Comey, who has attacked Trump in a new book published this week, has already discussed the memos widely in public.

Picture: Gavino Garay/Reuters

Trump responded to their release by claiming that they proved he had done nothing wrong.

"James Comey Memos just out and show clearly that there was NO COLLUSION and NO OBSTRUCTION. Also, he leaked classified information. WOW! Will the Witch Hunt continue?" he tweeted.

The three House Republican committee chairmen who demanded the release of the memos agreed, saying they showed "Comey never wrote that he felt obstructed or threatened."

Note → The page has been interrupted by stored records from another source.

(** * Intercom manager: bridge pool and session endpoints

    A shallow embedding of the TypeScript sources of the intercom manager:

    - [media_bridge_pool] (class [MediaBridgeInstance], class [MediaBridgePool]),
    - [api_productions] ([sortParticipants] and the session, line, long-poll
      and heartbeat handlers).

    JavaScript numbers that hold counters, weights and millisecond clocks are
    integers here ([Z]); [Math.random()] is an explicit rational argument;
    [throw] / [try ... catch] is the sum type [Exc]; asynchronous collaborator
    calls are either fields of an environment record (their awaited outcome)
    or functions of this file when the collaborator is not part of the
    sources. *)

From Stdlib Require Import ZArith List String Ascii Bool Lia QArith.
From Stdlib Require Import Permutation Sorted.
Import ListNotations.

#[local] Open Scope string_scope.
#[local] Open Scope Z_scope.

(** ** Exceptions *)

(** A computation that may [throw]: [inl msg] is the thrown [Error(msg)]. *)
Definition Exc (A : Type) : Type := (string + A)%type.

Definition ret {A} (a : A) : Exc A := inr a.
Definition throw {A} (msg : string) : Exc A := inl msg.
Definition bind {A B} (m : Exc A) (k : A -> Exc B) : Exc B :=
  match m with
  | inl e => inl e
  | inr a => k a
  end.

Notation "x <- m ;; k" := (bind m (fun x => k))
  (at level 61, m at next level, right associativity).
Notation "m ;;; k" := (bind m (fun _ => k))
  (at level 61, right associativity).

(** JavaScript truthiness of a [string | undefined] value. *)
Definition truthy (s : option string) : bool :=
  match s with
  | Some EmptyString => false
  | Some _ => true
  | None => false
  end.

(** ** media_bridge_pool: one bridge instance *)

Module MediaBridgeInstance.

Record MediaBridgeDefinition : Type := {
  def_id : string;
  def_baseUrl : string;
  def_apiKey : option string;
  def_weight : option Z;
  def_healthCheckPath : option string;
  def_metadata : option (list (string * string))
}.

Inductive MediaBridgeHealthState : Type := healthy_ | unhealthy_ | degraded_.

Record t : Type := {
  id : string;
  baseUrl : string;
  apiKey : string;
  weight : Z;
  healthCheckPath : string;
  metadata : list (string * string);
  healthy : bool;
  lastCheckedAt : option Z;
  lastLatencyMs : option Z;
  consecutiveFailures : Z
}.

(** [s.replace(/\/?$/, '/')]: a string that ends in a slash is kept, any
    other string gets one appended. *)
Fixpoint withTrailingSlash (s : string) : string :=
  match s with
  | EmptyString => "/"
  | String c EmptyString =>
      if Ascii.eqb c "/"%char then s else String c "/"
  | String c rest => String c (withTrailingSlash rest)
  end.

Definition orDefault (s : option string) (d : string) : string :=
  if truthy s then match s with Some v => v | None => d end else d.

(** The constructor: field initialisers [healthy = true],
    [consecutiveFailures = 0], and [weight = Math.max(1, weight ?? 1)]. *)
Definition new (definition : MediaBridgeDefinition) : t :=
  {| id := def_id definition;
     baseUrl := withTrailingSlash (def_baseUrl definition);
     apiKey := orDefault (def_apiKey definition) "";
     weight := Z.max 1 (match def_weight definition with
                        | Some w => w
                        | None => 1
                        end);
     healthCheckPath := orDefault (def_healthCheckPath definition) "health";
     metadata := match def_metadata definition with
                 | Some m => m
                 | None => []
                 end;
     healthy := true;
     lastCheckedAt := None;
     lastLatencyMs := None;
     consecutiveFailures := 0 |}.

(** [get state()] *)
Definition state (b : t) : MediaBridgeHealthState :=
  if negb (healthy b) then unhealthy_
  else if 0 <? consecutiveFailures b then degraded_
  else healthy_.

Definition setCounters (b : t) (h : bool) (n : Z) : t :=
  {| id := id b; baseUrl := baseUrl b; apiKey := apiKey b;
     weight := weight b; healthCheckPath := healthCheckPath b;
     metadata := metadata b;
     healthy := h;
     lastCheckedAt := lastCheckedAt b;
     lastLatencyMs := lastLatencyMs b;
     consecutiveFailures := n |}.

The documents instead illustrated that "the president made clear he wanted allegations of collusion, coordination, and conspiracy between his campaign and Russia fully investigated," Bob Goodlatte, Trey Gowdy and Devin Nunes wrote in a statement.

Picture: Gavino Garay/Reuters

In another memo, dated January 28, 2017, Trump told Comey he had "serious reservations" about then national security advisor Mike Flynn's judgement.

To illustrate his point, Trump told Comey that Flynn had forgotten to tell him about a phone call from an important world leader, according to the memo.

Picture: Gavino Garay/Reuters

Trump fired Flynn days later, supposedly for lying to Vice President Mike Pence about contact he had had with the Russian ambassador during the presidential transition period.

Flynn pleaded guilty to lying to FBI agents in December, after being charged by investigators probing Russian interference in the US presidential election.